__TASK BRIEF__: Each line below that includes the word "constructor" adds one to the count; give that count and nothing else.

(Beginning of RECORDS TO PROCESS)

Lemma to_pages x : 0 <= x < 2 ^ 64 - PAGE -> EFI_SIZE_TO_PAGES x = (x + (PAGE - 1)) / PAGE.
Proof.
  intros Hx. unfold EFI_SIZE_TO_PAGES, PAGE in *. rewrite Z.shiftr_div_pow2 by lia.
  change 0xFFF with (Z.ones 12). rewrite Z.land_ones by lia.
  pose proof (Z.div_mod x (2 ^ 12) ltac:(lia)). pose proof (Z.mod_pos_bound x (2 ^ 12) ltac:(lia)).
  assert (0 <= x / 2 ^ 12 < 2 ^ 63) by (split; [apply Z.div_pos; lia|apply Z.div_lt_upper_bound; lia]).
  case_decide as Hc.
  - rewrite wrap_small by lia. apply (Z.div_unique _ _ _ (x mod 2 ^ 12 - 1)); lia.
  - rewrite wrap_small by lia. rewrite Z.add_0_r. apply (Z.div_unique _ _ _ (2 ^ 12 - 1)); lia.
Qed.

Section Search.
Context (i : map_info) (Hi : map_ok i) (CheckRange : option (Z -> Z -> bool)) (Pages : Z) (HP : 0 <= Pages).

(** One step of the search at a descriptor. *)
Lemma TopStep_spec k s Memory : i.(Content) !! k = Some s ->
  TopStep CheckRange Pages i (Z.of_nat k * i.(DescriptorSize), Memory)
  = Ret (if decide (fits Pages Memory (Desc s)) then
           let a := top_address Pages Memory (Desc s) in
           if rejected CheckRange a (Pages * PAGE) then inl ((Z.of_nat k - 1) * i.(DescriptorSize), a) else inr (a, true)
         else inl ((Z.of_nat k - 1) * i.(DescriptorSize), Memory)).
Proof using Hi HP.
  intros Hs. destruct Hi as (HDS & _ & _ & Hwf). pose proof (Forall_lookup_1 _ _ _ _ Hwf Hs) as (W1 & W2 & W3).
  unfold desc_end in W3. unfold TopStep. rewrite decide_True by nia.
  rewrite (rd_desc_at _ HDS _ (Z.of_nat k) s) by (rewrite ?Nat2Z.id; done || lia). cbn [mbind outcome_bind].
  replace (Z.of_nat k * DescriptorSize i - DescriptorSize i) with ((Z.of_nat k - 1) * DescriptorSize i) by lia.
  set (d := Desc s) in *. unfold fits, top_address, desc_end.
  destruct (decide (Pages <= NumberOfPages d)) as [Hle|Hle].
  2: { rewrite decide_False by tauto. by rewrite (decide_False (P := _ /\ _)) by tauto. }
  assert (EFI_PAGES_TO_SIZE Pages = Pages * PAGE) as -> by (apply size_pages_range; unfold PAGE in *; lia).
  rewrite (size_pages_range (NumberOfPages d)) by lia.
  rewrite (wrap_small 64 (PhysicalStart d + Pages * PAGE)) by (unfold PAGE in *; lia).
  destruct (decide (Type_ d = EfiConventionalMemory /\ Pages <= NumberOfPages d /\ PhysicalStart d + Pages * PAGE <= Memory)) as [Hf|Hf]; [|done].
  rewrite (wrap_small 64 (PhysicalStart d + NumberOfPages d * PAGE)) by (unfold PAGE in *; lia).
  rewrite (wrap_small 64 (NumberOfPages d - Pages)) by (unfold PAGE in *; lia).
  rewrite size_pages_range by (unfold PAGE in *; lia).
  rewrite (wrap_small 64 (PhysicalStart d + (NumberOfPages d - Pages) * PAGE)) by (unfold PAGE in *; lia).
  match goal with |- context [if decide (PhysicalStart d + NumberOfPages d * PAGE <= Memory) then ?x else ?y] =>
    assert ((if decide (PhysicalStart d + NumberOfPages d * PAGE <= Memory) then x else y)
      = Z.min (PhysicalStart d + NumberOfPages d * PAGE) Memory - Pages * PAGE) as -> end.
  { case_decide; [unfold PAGE in *; lia|]. rewrite wrap_small by (unfold PAGE in *; lia). unfold PAGE in *. lia. }
  unfold rejected. destruct CheckRange as [f|]; [|done]. by destruct (f _ _).
Qed.

Lemma TopLoop_spec : forall k Memory fuel, (k <= length i.(Content))%nat -> (k < fuel)%nat ->
  while_ fuel (TopStep CheckRange Pages i) ((Z.of_nat k - 1) * i.(DescriptorSize), Memory)
  = Ret (top_search CheckRange Pages (rev (take k i.(Content))) Memory).
Proof using Hi HP.
  induction k as [|k IH]; intros Memory fuel Hk Hf; (destruct fuel as [|fuel]; [lia|]).
  - rewrite (while_inr _ _ _ (Memory, false)); [done|]. unfold TopStep. rewrite decide_False; [done|]. destruct Hi. nia.
  - destruct (lookup_lt_is_Some_2 i.(Content) k) as [s Hs]; [lia|]. rewrite (take_S_r _ _ s), rev_unit by done. cbn [top_search].
    replace ((Z.of_nat (S k) - 1) * DescriptorSize i) with (Z.of_nat k * DescriptorSize i) by lia.
    pose proof (TopStep_spec k s Memory Hs) as E. cbv zeta in E. revert E.
    destruct (decide (fits Pages Memory (Desc s))); [destruct (rejected _ _ _)|]; intros E.
    + rewrite (while_inl _ _ _ _ E). apply IH; lia.
    + by rewrite (while_inr _ _ _ _ E).
    + rewrite (while_inl _ _ _ _ E). apply IH; lia.
Qed.

Lemma search_sound l : Forall (fun s => wf_desc (Desc s)) l -> forall Memory,
  let r := top_search CheckRange Pages l Memory in
  r.1 <= Memory /\ (r.2 = true -> rejected CheckRange r.1 (Pages * PAGE) = false /\ r.1 + Pages * PAGE <= Memory
    /\ exists s, s ∈ l /\ free_range Pages (Desc s) r.1).
Proof using HP.
  induction 1 as [|s l [W1 [W2 W3]] Hl IH]; intros Memory; cbn [top_search]; [split; cbn; [lia|done]|].
  assert (0 <= Pages * PAGE) as HPP by (unfold PAGE; lia).
  destruct (decide (fits Pages Memory (Desc s))) as [(F1 & F2 & F3)|F].
  - assert (free_range Pages (Desc s) (top_address Pages Memory (Desc s)) /\ top_address Pages Memory (Desc s) + Pages * PAGE <= Memory) as [HR HM].
    { unfold free_range, top_address, desc_end, PAGE in *. split; [|lia]. split; [done|]. lia. }
    destruct (rejected CheckRange (top_address Pages Memory (Desc s)) (Pages * PAGE)) eqn:ER.
    + destruct (IH (top_address Pages Memory (Desc s))) as [I1 I2]. split; [lia|]. intros H. destruct (I2 H) as (J1 & J2 & t & J3 & J4).
      split; [done|]. split; [lia|]. exists t. by split; [right|].
    + cbn. split; [lia|]. intros _. split; [done|]. split; [done|]. exists s. by split; [left|].
  - destruct (IH Memory) as [I1 I2]. split; [lia|]. intros H. destruct (I2 H) as (J1 & J2 & t & J3 & J4).
    split; [done|]. split; [lia|]. exists t. by split; [right|].
Qed.

End Search.

(** Without a restricted area the first block from the top is taken. *)
Lemma search_first Pages l : forall Memory,
  let r := top_search None Pages l Memory in
  if (r.2 : bool) then exists l1 s l2, l = l1 ++ s :: l2 /\ Forall (fun t => ~ fits Pages Memory (Desc t)) l1
       /\ fits Pages Memory (Desc s) /\ r.1 = top_address Pages Memory (Desc s)
  else r.1 = Memory /\ Forall (fun t => ~ fits Pages Memory (Desc t)) l.
Proof.
  induction l as [|s l IH]; intros Memory; cbn [top_search]; [done|]. destruct (decide (fits Pages Memory (Desc s))) as [F|F].
  - cbn. exists [], s, l. done.
  - specialize (IH Memory). cbv zeta in *. destruct (top_search None Pages l Memory).2.
    + destruct IH as (l1 & t & l2 & -> & H1 & H2 & H3). exists (s :: l1), t, l2. split; [done|]. split; [by constructor|done].
    + destruct IH as [H1 H2]. split; [done|]. by constructor.
Qed.

(** A range is found if there is one. *)
Lemma search_finds Pages l Memory : 0 <= Pages ->
  forall s a, s ∈ l -> free_range Pages (Desc s) a -> a + Pages * PAGE <= Memory -> (top_search None Pages (rev l) Memory).2 = true.
Proof.
  intros HP s a Hs (F1 & F2 & F3) HM. pose proof (search_first Pages (rev l) Memory) as HF. cbv zeta in HF.
  destruct (top_search None Pages (rev l) Memory).2; [done|]. destruct HF as [_ HF]. exfalso.
  apply (proj1 (Forall_forall _ _) HF s); [apply list_elem_of_In, in_rev; rewrite rev_involutive; by apply list_elem_of_In|].
  unfold fits, desc_end, PAGE in *. split; [done|]. split; lia.
Qed.

(** In a sorted map it is the highest free range below the limit. *)
Lemma search_highest Pages l Memory :
  0 <= Pages -> Forall (fun s => wf_desc (Desc s)) l -> disjoint_map l ->
  let r := top_search None Pages (rev l) Memory in
  forall s a, s ∈ l -> free_range Pages (Desc s) a -> a + Pages * PAGE <= Memory -> r.2 = true /\ a <= r.1.
Proof.
  intros HP Hwf Hd r s a Hs (F1 & F2 & F3) HM. pose proof (search_first Pages (rev l) Memory) as HF. cbv zeta in HF. fold r in HF.
  assert (fits Pages Memory (Desc s)) as Hfit by (unfold fits, desc_end, PAGE in *; split; [done|]; split; lia).
  destruct r.2.
  - split; [done|]. destruct HF as (l1 & t & l2 & E & H1 & H2 & ->). apply (f_equal (@rev slot)) in E. rewrite rev_involutive in E.
    rewrite E, rev_app_distr in Hs, Hd. cbn [rev] in Hs, Hd. rewrite <- app_assoc in Hs, Hd. cbn [app] in Hs, Hd.
    apply elem_of_app in Hs as [Hs|Hs].
    + unfold disjoint_map in Hd. apply StronglySorted_app_1_elem_of with (x1 := s) (x2 := t) in Hd; [|done|by left].
      unfold top_address. assert (PhysicalStart (Desc t) + Pages * PAGE <= desc_end (Desc t)).
      { destruct H2 as (_ & H2 & _). unfold desc_end, PAGE in *. lia. }
      assert (0 <= Pages * PAGE) by (unfold PAGE; lia). destruct H2 as (_ & _ & H2). lia.
    + apply elem_of_cons in Hs as [->|Hs]; [unfold top_address; lia|].
      exfalso. assert (s ∈ l1) as Hs1 by (by apply list_elem_of_In, in_rev, list_elem_of_In).
      by apply (proj1 (Forall_forall _ _) H1 s).
  - destruct HF as [_ HF]. exfalso. by apply (proj1 (Forall_forall _ _) HF s); [apply list_elem_of_In, in_rev; rewrite rev_involutive; by apply list_elem_of_In|].
Qed.

Lemma free_descs_snoc l s : free_descs (l ++ [s]) = free_descs l ++ (if is_free (Desc s) then [Desc s] else []).
Proof. unfold free_descs. by rewrite fmap_app, List.filter_app. Qed.

Lemma lower_of_app l1 l2 : lower_of (l1 ++ l2) = lower_of l1 + lower_of l2.
Proof. unfold lower_of. induction l1 as [|d l1 IH]; cbn [app foldr]; [done|]. rewrite IH. lia. Qed.

Lemma pages_below_range d : wf_desc d -> 0 <= pages_below_4GB d <= NumberOfPages d.
Proof.
  intros (W1 & W2 & W3). unfold pages_below_4GB, desc_end in *. repeat case_decide; [lia| |lia].
  unfold PAGE in *. split; [apply Z.div_pos; lia|]. apply Z.lt_succ_r, Z.div_lt_upper_bound; lia.
Qed.

Lemma free_sums l : Forall (fun s => wf_desc (Desc s)) l ->
  0 <= lower_of (free_descs l) <= pages_of (free_descs l).
Proof.
  induction 1 as [|s l Hs Hl IH]; [done|]. pose proof (pages_below_range _ Hs).
  unfold free_descs in *. cbn [fmap list_fmap List.filter]. destruct (is_free (Desc s)); cbn; [|done]. unfold lower_of, pages_of in *. lia.
Qed.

(End of RECORDS TO PROCESS)

__REPLY__: 2